Start of Records supplied

Lemma convertQueries_first_failure cfg pre rs bad post l e :
  Forall2 (fun q r => convertQuery cfg q = (fst r, Ok (snd r))) pre rs ->
  convertQuery cfg bad = (l, Err e) ->
  forall i builder acc,
    convertQueries cfg i (pre ++ bad :: post)%list builder acc
    = ((concat (map fst rs) ++ l)%list,
       Err (Errorf "query %s: %w" [arg_s (Body_String bad); arg_w (Some e)])).
Proof.
  intros Hpre Hbad.
  induction Hpre as [|q r pre rs Hq _ IH]; intros i builder acc; simpl.
  - rewrite Hbad. reflexivity.
  - rewrite Hq. simpl.
    rewrite (convertQuery_Ok_boolean _ _ _ _ Hq). simpl.
    rewrite IH. now rewrite <- app_assoc.
Qed.

Lemma anyEmptyQuery_false queries :
  ~ In [] queries -> anyEmptyQuery queries = false.
Proof.
  intros H. destruct (anyEmptyQuery queries) eqn:E; [|reflexivity].
  apply CompilerSpec.anyEmptyQuery_In in E. now elim H.
Qed.

(** X1. When the set has queries, none of them empty, and every query
    converts, [ConvertRegoAst] returns the disjunction of the nodes of the
    queries, in the order of the queries; its annotation is the texts of
    the queries, one per line, and the converter calls are those of the
    queries, in their order. *)
Theorem ConvertRegoAst_disjunction cfg partial rs :
  rego.Queries partial <> [] ->
  ~ In [] (rego.Queries partial) ->
  Forall2 (fun q r => convertQuery cfg q = (fst r, Ok (snd r)))
          (rego.Queries partial) rs ->
  ConvertRegoAst cfg partial
  = (concat (map fst rs),
     Ok (sqlast.Or
           (String.concat newline (map Body_String (rego.Queries partial)))
           (map snd rs))).
Proof.
  intros Hne Hempty Hrs. unfold go_rego.ConvertRegoAst.
  rewrite (anyEmptyQuery_false _ Hempty).
  destruct (rego.Queries partial) as [|q0 queries]; [now elim Hne|].
  change (length (q0 :: queries) =? 0)%nat with false. cbv iota.
  inversion Hrs as [|? r0 ? rs' Hq0 Hrest]; subst. simpl.
  rewrite Hq0. simpl.
  rewrite (convertQuery_Ok_boolean _ _ _ _ Hq0). simpl.
  rewrite (convertQueries_all _ _ _ Hrest).
  now rewrite builder_concat.
Qed.

(** X2. The first query that does not convert ends the compilation: the
    error names that query and wraps its error, the queries after it are
    not converted, and the converter calls are those made up to the
    failure. *)
Theorem ConvertRegoAst_first_failure cfg partial pre rs bad post l e :
  rego.Queries partial = (pre ++ bad :: post)%list ->
  ~ In [] (rego.Queries partial) ->
  Forall2 (fun q r => convertQuery cfg q = (fst r, Ok (snd r))) pre rs ->
  convertQuery cfg bad = (l, Err e) ->
  ConvertRegoAst cfg partial
  = ((concat (map fst rs) ++ l)%list,
     Err (Errorf "query %s: %w" [arg_s (Body_String bad); arg_w (Some e)])).
Proof.
  intros Hqs Hempty Hpre Hbad. unfold go_rego.ConvertRegoAst.
  rewrite (anyEmptyQuery_false _ Hempty). rewrite Hqs.
  replace (length (pre ++ bad :: post)%list =? 0)%nat with false
    by (symmetry; apply Nat.eqb_neq; rewrite length_app; simpl; lia).
  now apply convertQueries_first_failure.
Qed.

(** *** The cause of an error *)

Lemma convertExpressions_Err_inv cfg q :
  forall acc l e,
    convertExpressions cfg q acc = (l, Err e) ->
    exists x l' cause,
      In x q /\ convertExpression cfg x = (l', Err cause)
      /\ e = Errorf "expression %s: %w"
                    [arg_s (Expr_String x); arg_w (Some cause)].
Proof.
  induction q as [|x q IH]; intros acc l e H; simpl in H; [discriminate H|].
  destruct (convertExpression cfg x) as [lx [nx|ex|mx|]] eqn:Ex; simpl in H;
    try discriminate H.
  - destruct (convertExpressions cfg q (acc ++ [nx])) as [l' o'] eqn:E'.
    injection H as _ ->.
    destruct (IH _ _ _ E') as (y & ly & cause & Hy & Hc & He).
    exists y, ly, cause. split; [now right | auto].
  - injection H as _ <-. exists x, lx, ex. split; [now left | auto].
Qed.

Lemma convertQueries_Err_inv cfg rest :
  forall i builder acc l e,
    convertQueries cfg i rest builder acc = (l, Err e) ->
    exists q l' cause,
      In q rest /\ convertQuery cfg q = (l', Err cause)
      /\ e = Errorf "query %s: %w" [arg_s (Body_String q); arg_w (Some cause)].
Proof.
  induction rest as [|q rest IH]; intros i builder acc l e H; simpl in H;
    [discriminate H|].
  destruct (convertQuery cfg q) as [lq [nq|eq|mq|]] eqn:Eq; simpl in H;
    try discriminate H.
  - rewrite (convertQuery_Ok_boolean _ _ _ _ Eq) in H. simpl in H.
    destruct (convertQueries cfg (S i) rest _ _) as [l' o'] eqn:E'.
    injection H as _ ->.
    destruct (IH _ _ _ _ _ E') as (q' & lq' & cause & Hq' & Hc & He).
    exists q', lq', cause. split; [now right | auto].
  - injection H as _ <-. exists q, lq, eq. split; [now left | auto].
Qed.

(** X5. Every error of [ConvertRegoAst] tells where the compilation
    stopped: it names a query of the set and wraps an error that names an
    expression of that query, which wraps the error of the conversion of
    that expression. *)
Theorem ConvertRegoAst_error_chain cfg partial l e :
  ConvertRegoAst cfg partial = (l, Err e) ->
  exists q x cause,
    In q (rego.Queries partial) /\ In x q
    /\ (exists l', convertExpression cfg x = (l', Err cause))
    /\ e = Errorf "query %s: %w"
                  [arg_s (Body_String q);
                   arg_w (Some (Errorf "expression %s: %w"
                                       [arg_s (Expr_String x);
                                        arg_w (Some cause)]))].
Proof.
  unfold go_rego.ConvertRegoAst.
  destruct (_ =? 0)%nat; [discriminate|].
  destruct (anyEmptyQuery _); [discriminate|].
  intros H.
  destruct (convertQueries_Err_inv _ _ _ _ _ _ _ H) as (q & lq & c & Hq & Hc & ->).
  unfold go_rego.convertQuery in Hc.
  destruct (convertExpressions cfg q []) as [l0 [nodes|e0|m0|]] eqn:E;
    simpl in Hc; try discriminate Hc.
  injection Hc as _ <-.
  destruct (convertExpressions_Err_inv _ _ _ _ _ E) as (x & lx & cause & Hx & Hxe & ->).
  exists q, x, cause. eauto.
Qed.

(** X7. Under a supported operator with two arguments, the arguments are
    converted from left to right and the first that does not convert ends
    the conversion of the call: its error comes back wrapped as the error
    of a term of the arguments, and after a first argument that fails the
    second is not converted. *)
Theorem convertCall_argument_failure cfg op a b :
  In (Term_String Value_String op)
     ["eq"; "neq"; "equals"; "equal"; "internal.member_2"] ->
  (forall la e,
      convertTerm cfg a = (la, Err e) ->
      convertCall cfg [op; a; b]
      = (la, Err (Errorf "arguments: %w"
                         [arg_w (Some (Errorf "term: %w" [arg_w (Some e)]))])))
  /\ (forall la na lb e,
        convertTerm cfg a = (la, Ok na) ->
        convertTerm cfg b = (lb, Err e) ->
        convertCall cfg [op; a; b]
        = ((la ++ lb)%list,
           Err (Errorf "arguments: %w"
                       [arg_w (Some (Errorf "term: %w" [arg_w (Some e)]))]))).
Proof.
  intros Hop. unfold go_rego.convertCall, convertCallWith.
  change (index [op; a; b] 0) with (@ret ast.Term op).
  rewrite CompilerSpec.bind_ret_l.
  change (if (1 <? length [op; a; b])%nat then tl [op; a; b] else [])
    with [a; b].
  remember (Term_String Value_String op) as opString eqn:EopString.
  clear EopString.
  assert (Hsel : (opString =? "neq") || (opString =? "eq")
                 || (opString =? "equals") || (opString =? "equal") = true
                 \/ ((opString =? "neq") || (opString =? "eq")
                      || (opString =? "equals") || (opString =? "equal") = false
                     /\ (opString =? "internal.member_2") = true)).
  { simpl in Hop.
    destruct Hop as [<-|[<-|[<-|[<-|[<-|[]]]]]]; auto. }
  split.
  - intros la e Ha. unfold convertTermsWith. simpl. rewrite Ha. simpl.
    destruct Hsel as [->|[-> ->]]; reflexivity.
  - intros la na lb e Ha Hb. unfold convertTermsWith. simpl.
    rewrite Ha. simpl. rewrite Hb. simpl.
    destruct Hsel as [->|[-> ->]]; reflexivity.
Qed.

End of Records supplied

Problem> Which lines above contain the word "elim"? List them.

Solution to this task>
  apply CompilerSpec.anyEmptyQuery_In in E. now elim H.
  destruct (rego.Queries partial) as [|q0 queries]; [now elim Hne|].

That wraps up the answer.